2 – Linguistique historique et comparative : si l’histoire des langues océaniennes est désormais établie dans ses grandes lignes, la genèse du proto-océanien au contact des langues papoues, et les étapes les plus récentes du processus de diversification linguistique, restent à préciser. HéLiCéO entend y contribuer en s’appuyant sur la méthode innovante de la glottométrie historique, qui conjugue les outils de la dialectologie avec ceux de la méthode comparative.
3 – Patrimoine oral : L’enjeu est ici de révéler les connaissances autochtones transmises par la littérature orale et de tracer la filiation de certains motifs récurrents à travers l’Océanie. Pour ce faire, HéLiCéO élabore une base de mythologie comparative autour des traditions orales du Pacifique, destinée à la fois aux chercheurs du domaine, aux communautés locales et au grand public.
4 – Acquisition du langage en contexte plurilingue : trop peu de langues sont représentées dans les revues les plus importantes consacrées à l’acquisition du langage. Ainsi, depuis 1980, les quatre revues les plus citées du domaine ont étudié moins de 2% des langues du monde ; les enfants plurilingues ne figurent que dans 15% des articles, alors qu’ils constituent la moitié de la population mondiale. Ces biais fragilisent la fiabilité des conclusions issues de la recherche. Or, l’étude de l’acquisition du langage dans les communautés plurilingues du Pacifique nous fournit l’occasion de corriger ces biais, en exploitant la diversité des contextes d’apprentissage océaniens, en famille et à l’école. Ici aussi, HéLiCéO va développer des méthodes innovantes pour mesurer, en conditions insulaires réelles, urbaines ou rurales, la compréhension et la production linguistique et les capacités cognitives des enfants.

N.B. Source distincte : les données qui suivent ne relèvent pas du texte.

(** C9: a response that is written reads back as it was composed, whatever the texts of
    its fields: the first empty line is the end of the head, its lines are the status
    line, then the given fields in order and unchanged, then the length and the end of the
    connection where they were not given; what follows is the body (nothing for HEAD);
    the length that a reader computes from the fields is the length of the body, absent
    exactly for the statuses without a body, which then is empty. *)
Theorem http_response_framing (status : Z) (hs : list header) (body : list Z) (rm : option text) (out : list Z) :
  write_typed_http_response_to status hs body rm = Ok out ->
  exists p, let fields := hs ++ added_fields hs status (nlen body) in
    find_double_crlf out = Some p /\
    split_text (take p out) crlf =
      utf8 <$> ((txt "HTTP/1.1 " ++ decimal 20 status ++ txt " " ++ reason_phrase status) :: ((fun h => h.1 ++ txt ": " ++ h.2) <$> fields)) /\
    drop (p + 4) out =
      (if match rm with Some m => eq_ignore_ascii_case m (txt "HEAD") | None => false end then [] else body) /\
    header_content_length_pairs fields = Ok (response_length status (nlen body)) /\
    request_uses_chunked_transfer_encoding fields = Ok false /\
    (bodyless_status status = true -> body = []).
Proof.
  unfold write_typed_http_response_to, validate_http_buffered_body.
  destruct (MAX_HTTP_BODY_BYTES <? nlen body) eqn:Eb; [done|]. cbn [result_bind]. bool_to_prop.
  destruct (in_range 0 65535 status); [|done]. destruct (in_range 100 999 status) eqn:Es; [|done]. cbn [negb].
  apply in_range_true in Es.
  destruct (validated_http_response_headers hs status (nlen body)) as [wire|] eqn:Ew; [|done]. cbn [result_bind].
  intros <-%Ok_inj. assert (0 <= nlen body) by (unfold nlen; lia). unfold MAX_HTTP_BODY_BYTES in Eb.
  rewrite <- (validated_headers_fields hs status (nlen body) wire Ew).
  destruct (validated_headers_spec hs status (nlen body) wire ltac:(unfold usize_max; lia) Ew) as (Hg & Hte & _ & H0 & Hl).
  assert (Forall (fun l => clean (utf8 l) /\ utf8 l <> []) (status_line status :: (header_line <$> wire))) as Hlines.
  { constructor; [by apply status_line_clean|]. apply Forall_fmap. eapply Forall_impl; [exact Hg|].
    intros h Hh. by apply header_line_clean. }
  destruct (message_head_read _ _ (if match rm with Some m => eq_ignore_ascii_case m (txt "HEAD") | None => false end
    then [] else body) Hlines) as (p & Hp & Hsp & Hd).
  exists p. cbn zeta. split_and!; try done.
  - unfold header_content_length_pairs. rewrite Hl. cbn [result_bind]. unfold response_length.
    destruct (bodyless_status status); [done|]. by rewrite (proj2 (Z.ltb_ge _ _)) by (unfold MAX_HTTP_BODY_BYTES; lia).
  - unfold request_uses_chunked_transfer_encoding.
    replace (List.filter (name_is "transfer-encoding") wire) with (@nil header); [done|].
    clear -Hte. induction wire as [|h w IH]; [done|]. cbn [existsb List.filter] in *.
    apply orb_false_iff in Hte as [-> ?]. by apply IH.
  - intros Hbl. specialize (H0 Hbl). unfold nlen in H0. destruct body; [done|cbn in H0; lia].
Qed.

Lemma http_response_framing_witness :
  write_typed_http_response_to 200 [(txt "x-a", txt "b")] [104; 105] None =
    Ok (utf8 (txt "HTTP/1.1 200 OK" ++ crlf ++ txt "x-a: b" ++ crlf ++ txt "content-length: 2" ++ crlf ++
              txt "connection: close" ++ crlf ++ crlf ++ txt "hi")) /\
  exists out p, write_typed_http_response_to 200 [(txt "x-a", txt "b")] [104; 105] None = Ok out /\
    drop (p + 4) out = [104; 105].
Proof.
  split; [vm_compute; reflexivity|]. eexists.
  edestruct (http_response_framing 200 [(txt "x-a", txt "b")] [104; 105] None) as (p & _ & _ & Hd & _);
    [vm_compute; reflexivity|]. exists p. split; [vm_compute; reflexivity|exact Hd].
Defined.
Lemma percent_decode_segment s : Forall scalar s -> percent_decode_route_segment (encode_segment s) = Ok s.
Proof.
  intros Hs. unfold percent_decode_route_segment. rewrite utf8_ascii by apply encoded_chars, Hs.
  unfold encode_segment. rewrite percent_decode_encoded by by apply utf8_byte. cbn [result_bind].
  by rewrite utf8_decode_utf8.
Qed.

Lemma map_result_ok {A B} (f : A -> result B string) (g : B -> A) (bs : list B) :
  Forall (fun b => f (g b) = Ok b) bs -> map_result f (g <$> bs) = Ok bs.
Proof. induction 1 as [|b bs Hb _ IH]; [done|]. rewrite fmap_cons. cbn [map_result]. by rewrite Hb, IH. Qed.

Lemma url_path path query : Forall (Forall scalar) path ->
  head (split_text (url_of path query) (txt "?")) = Some (slash :: join [slash] (encode_segment <$> path)).
Proof.
  intros H. unfold url_of. change (txt "?") with [63]. set (s := join _ _).
  assert (63 ∉ slash :: s) as Hs.
  { apply not_elem_of_cons. split; [done|]. subst s. induction H as [|p path Hp _ IH]; [apply not_elem_of_nil|].
    rewrite fmap_cons. destruct path as [|q path]; [by apply encoded_chars|].
    rewrite join_cons by done. rewrite !elem_of_app. intros [H'|[H'|H']]; [|by apply list_elem_of_singleton in H'|done].
    by apply encoded_chars in H'. }
  destruct query as [q|]; cbn [app].
  - change (slash :: s ++ 63 :: q) with ((slash :: s) ++ 63 :: q). by rewrite split_char_cons.
  - rewrite app_nil_r. by rewrite split_char_none.
Qed.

5 – Politiques linguistiques et éducatives en Outremer : l’école a longtemps banni de son enceinte les langues des élèves. Depuis une quarantaine d’années, l’école dans les pays et les collectivités du Pacifique s’est cependant ouverte aux langues locales. Pour soutenir cette ouverture, HéLiCéO propose différentes actions de diffusion, de médiation et de valorisation de la recherche fondamentale sur les langues océaniennes.
Le projet HéLiCéO relève d’une recherche de pointe au service de la compréhension de la faculté de langage ; il a pour ambition de situer les langues océaniennes au sein de l’ensemble Pacifique et parmi les tendances universelles des langues, et de comprendre comment les enfants développent cette faculté en contexte plurilingue.
Responsables scientifiques d’HéLiCéO:
- Jacques Vernaudon, professeur de linguistique, Maison des Sciences de l’Homme du Pacifique (MSHP) - Université de la Polynésie française/CNRS ;
- Alexandre François, directeur de recherche en linguistique, laboratoire Langues, Textes, Traitements informatiques, Cognition (LATTICE) - CNRS/ENS - PSL/Université Sorbonne Nouvelle ;
- Alejandrina Cristia, directrice de recherche en psycholinguistique, laboratoire de sciences cognitives et psycholinguistiquen (LSCP) - CNRS/EHESS/ENS – PSL ;
- Marie Salaün, professeure d’anthropologie, Unité de recherche Migrations et Société (URMIS - CNRS/IRD/Université Côte d'Azur/Université Paris Cité).
[1] Le programme « Recherche à risque et à impact » ou « (RI)2 » bénéficie d’une aide de l’État gérée par l’Agence Nationale de la Recherche au titre de France 2030 (ANR-24-RRII-0001).